Cytosolic Ca2+ concentration ([Ca2+]i) during exposure to acetylcholine or caffeine was measured in mouse duodenal myocytes loaded with fura‐2. Acetylcholine evoked a transient increase in [Ca2+]i followed by a sustained rise which was rapidly terminated after drug removal. Although L‐type Ca2+ currents participated in the global Ca2+ response induced by acetylcholine, the initial peak in [Ca2+]i was mainly due to release of Ca2+ from intracellular stores. Atropine, 4‐diphenylacetoxy‐N‐methylpiperidine (4‐DAMP, a muscarinic M3 antagonist), pirenzepine (a muscarinic M1 antagonist), methoctramine and gallamine (muscarinic M2 antagonists) inhibited the acetylcholine‐induced Ca2+ release, with a high affinity for 4‐DAMP and atropine and a low affinity for the other antagonists. Selective protection of muscarinic M2 receptors with methoctramine during 4‐DAMP mustard alkylation of muscarinic M3 receptors provided no evidence for muscarinic M2 receptor‐activated [Ca2+]i increase.
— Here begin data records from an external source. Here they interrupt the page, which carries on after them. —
(** * react-webworker: the <WebWorker> component and its helper components

    A shallow embedding of [src/index.js].  The file under [src/] holds two
    revisions of the module; the later one (the constructor-initialised state,
    Service Worker support through a [MessageChannel]) is the one embedded at
    top level.  Where the earlier revision differs in a way that matters
    below, its code is embedded in [Module Rev1].

    Conventions of the embedding:
    - a JavaScript value is a [value]; [undefined] is [VUndefined];
    - [new Date()] is an input of the method that evaluates it ([now]);
    - the component instance ([this]) is a record threaded through the
      methods; what a method does to the world outside the instance
      (constructing a Worker, assigning a handler to a slot of the handle,
      calling a callback prop, calling the handle's [postMessage] or
      [terminate]) is returned as a list of [Effect]s, in program order;
    - [this.setState(payload, callback)] appends to the update queue of the
      instance; [flush] is React processing that queue while it has the
      component mounted: payloads are merged into the state in order, the
      component re-renders, then the callbacks run in order;
    - React ignores a [setState] of a component it does not have mounted
      (before [componentDidMount], after [componentWillUnmount]): the update
      is never processed and its callback never runs.  [step] is a call
      while the component is mounted, [deliver] a call at any time, and a
      sequence of inputs ([run]) goes through [deliver];
    - [parser] and [serializer] are functions from values to values. *)

From Stdlib Require Import ZArith List String Bool.
Import ListNotations.
Local Open Scope string_scope.
Local Open Scope list_scope.
Set Warnings "-register-all".

(** ** JavaScript values *)

Inductive value : Type :=
| VUndefined
| VNull
| VBool (b : bool)
| VNum (n : Z)
| VStr (s : string)
| VDate (t : Z)
| VArr (items : list value)
| VObj (fields : list (string * value))
| VFunc (name : string).

(** ToBoolean. *)
Definition truthy (v : value) : bool :=
  match v with
  | VUndefined | VNull => false
  | VBool b => b
  | VNum n => negb (n =? 0)%Z
  | VStr s => negb (s =? "")
  | VDate _ | VArr _ | VObj _ | VFunc _ => true
  end.

(** [v === undefined]. *)
Definition is_undefined (v : value) : bool :=
  match v with VUndefined => true | _ => false end.

(** [v === s] for a string literal [s]. *)
Definition is_string (s : string) (v : value) : bool :=
  match v with VStr s' => (s' =? s) | _ => false end.

(** [a || b] on values. *)
Definition js_or (a b : value) : value := if truthy a then a else b.

Inductive exn : Type :=
| JsError (msg : string)
| JsTypeError (msg : string).

Inductive result (A : Type) : Type :=
| Ok (a : A)
| Throw (e : exn).
Arguments Ok {A} a.
Arguments Throw {A} e.

(** ** The platform objects the component talks to *)

(** A worker-like handle: what the component can observe of it.
    [has_onmessage] is ["onmessage" in handle]; [has_postMessage] and
    [has_terminate] say whether the method exists; [w_state] is
    [handle.state] ([VUndefined] when there is none); [controller] is
    [handle.controller] when it is an object (a ServiceWorkerContainer
    whose page is controlled). *)
Inductive Worker : Type := mkWorker {
  wid : nat;
  has_onmessage : bool;
  has_postMessage : bool;
  has_terminate : bool;
  w_state : value;
  controller : option Worker
}.

Record MessageChannel : Type := mkChannel { chan_id : nat }.

Inductive Port : Type :=
| port1 (ch : MessageChannel)
| port2 (ch : MessageChannel).

(** [window.Worker] and [window.MessageChannel]: what the constructors
    return. *)
Record Window : Type := mkWindow {
  new_Worker : value -> value -> Worker;
  new_MessageChannel : MessageChannel
}.

(** A dedicated Worker as the browser makes it: event slots, [postMessage],
    [terminate], no [state], no [controller]. *)
Definition dedicated_worker (id : nat) : Worker :=
  {| wid := id; has_onmessage := true; has_postMessage := true;
     has_terminate := true; w_state := VUndefined; controller := None |}.

Definition browser : Window :=
  {| new_Worker := fun _ _ => dedicated_worker 0;
     new_MessageChannel := mkChannel 0 |}.

(** Events delivered to the handlers: [message.data] and [({ error })]. *)
Record MessageEvent : Type := mkMessageEvent { ev_data : value }.
Record ErrorEvent : Type := mkErrorEvent { ev_error : value }.

(** ** Session state *)

(** [{ data, date }] and [{ error, date }]. *)
Record MessageEntry : Type := mkMessageEntry { m_data : value; m_date : value }.
Record ErrorEntry : Type := mkErrorEntry { e_error : value; e_date : value }.

Record State : Type := mkState {
  messages : list MessageEntry;
  errors : list ErrorEntry;
  data : value;
  error : value;
  updatedAt : value;
  lastPostAt : value;
  st_postMessage : value
}.

(** A partial state, the object handed to or returned to [setState]: the
    keys it has. *)
Record Partial : Type := mkPartial {
  set_messages : option (list MessageEntry);
  set_errors : option (list ErrorEntry);
  set_data : option value;
  set_error : option value;
  set_updatedAt : option value;
  set_lastPostAt : option value
}.

Definition or_keep {A : Type} (new : option A) (old : A) : A :=
  match new with Some a => a | None => old end.

(** [Object.assign({}, state, partial)]: how React merges a partial state. *)
Definition assign (st : State) (p : Partial) : State :=
  {| messages := or_keep (set_messages p) (messages st);
     errors := or_keep (set_errors p) (errors st);
     data := or_keep (set_data p) (data st);
     error := or_keep (set_error p) (error st);
     updatedAt := or_keep (set_updatedAt p) (updatedAt st);
     lastPostAt := or_keep (set_lastPostAt p) (lastPostAt st);
     st_postMessage := st_postMessage st |}.

(** ** Props *)

(** [children] of a component: a function or a node. *)
Inductive Children (A : Type) : Type :=
| FunctionContent (f : A -> value)
| StaticContent (node : value).
Arguments FunctionContent {A} f.
Arguments StaticContent {A} node.

Module Props.

(** [onMessage] and [onError] are opaque callbacks of the application:
    what matters is whether they were given, and with what they are
    called. *)
Record t : Type := mk {
  url : value;
  options : value;
  worker : option Worker;
  parser : option (value -> value);
  serializer : option (value -> value);
  onMessage : bool;
  onError : bool;
  children : Children State
}.

End Props.

(** ** The instance, its update queue and its effects *)

(** The second argument of [setState], as the closure the source writes;
    [NoCallback] when the call has none. *)
Inductive Callback : Type :=
| NoCallback
| NotifyMessage (d : value)
    (* () => this.props.onMessage && this.props.onMessage(data) *)
| NotifyError (e : value)
    (* () => this.props.onError && this.props.onError(error) *)
| Dispatch (serializer : value -> value) (d : value).
    (* () => this.messageChannel ? postMessage.call(this.worker, serializer(data), [port2])
                                 : postMessage.call(this.worker, serializer(data)) *)

(** The first argument of [setState]: an object or an updater function. *)
Inductive Payload : Type :=
| ObjectPayload (p : Partial)
| UpdaterPayload (f : State -> Partial).

Record Update : Type := mkUpdate { payload : Payload; callback : Callback }.

Record Instance : Type := mkInstance {
  props : Props.t;
  state : State;
  worker : option Worker;                  (* this.worker *)
  messageChannel : option MessageChannel;  (* this.messageChannel *)
  mounted : bool;                          (* this.mounted, undefined at first *)
  queue : list Update                      (* updates React has not processed yet *)
}.

Inductive Handler : Type := HOnMessage | HOnError.

Inductive Target : Type :=
| OnWorker (w : Worker)
| OnPort (p : Port).

Inductive Effect : Type :=
| NewWorker (url options : value)
| NewMessageChannel
| Bind (target : Target) (slot : string) (h : Handler)
| Rendered (st : State)
| CallOnMessage (d : value)
| CallOnError (e : value)
| CallPostMessage (this_arg : option Worker) (message : value)
    (transfer : option (list Port))
| CallTerminate (w : Worker).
Acetylcholine‐induced Ca2+ release was blocked by intracellular dialysis with a patch pipette containing either heparin or an anti‐phosphatidylinositol antibody and by external application of U73122 (a phospholipase C inhibitor). Acetylcholine‐induced Ca2+ release was insensitive to external pretreatment with pertussis toxin, but concentration‐dependently inhibited by intracellular dialysis with a patch pipette solution containing an anti‐αq/α11 antibody. An antisense oligonucleotide approach revealed that only the Gq protein was involved in acetylcholine‐induced Ca2+ release. Intracellular applications of either an anti‐βcom antibody or a peptide corresponding to the Gβγ binding domain of the β‐adrenoceptor kinase 1 had no effect on acetylcholine‐induced Ca2+ release. Our results show that, in mouse duodenal myocytes, acetylcholine‐induced release of Ca2+ from intracellular stores is mediated through activation of muscarinic M3 receptors which couple with a Gq protein to activate a phosphatidylinositol‐specific phospholipase C.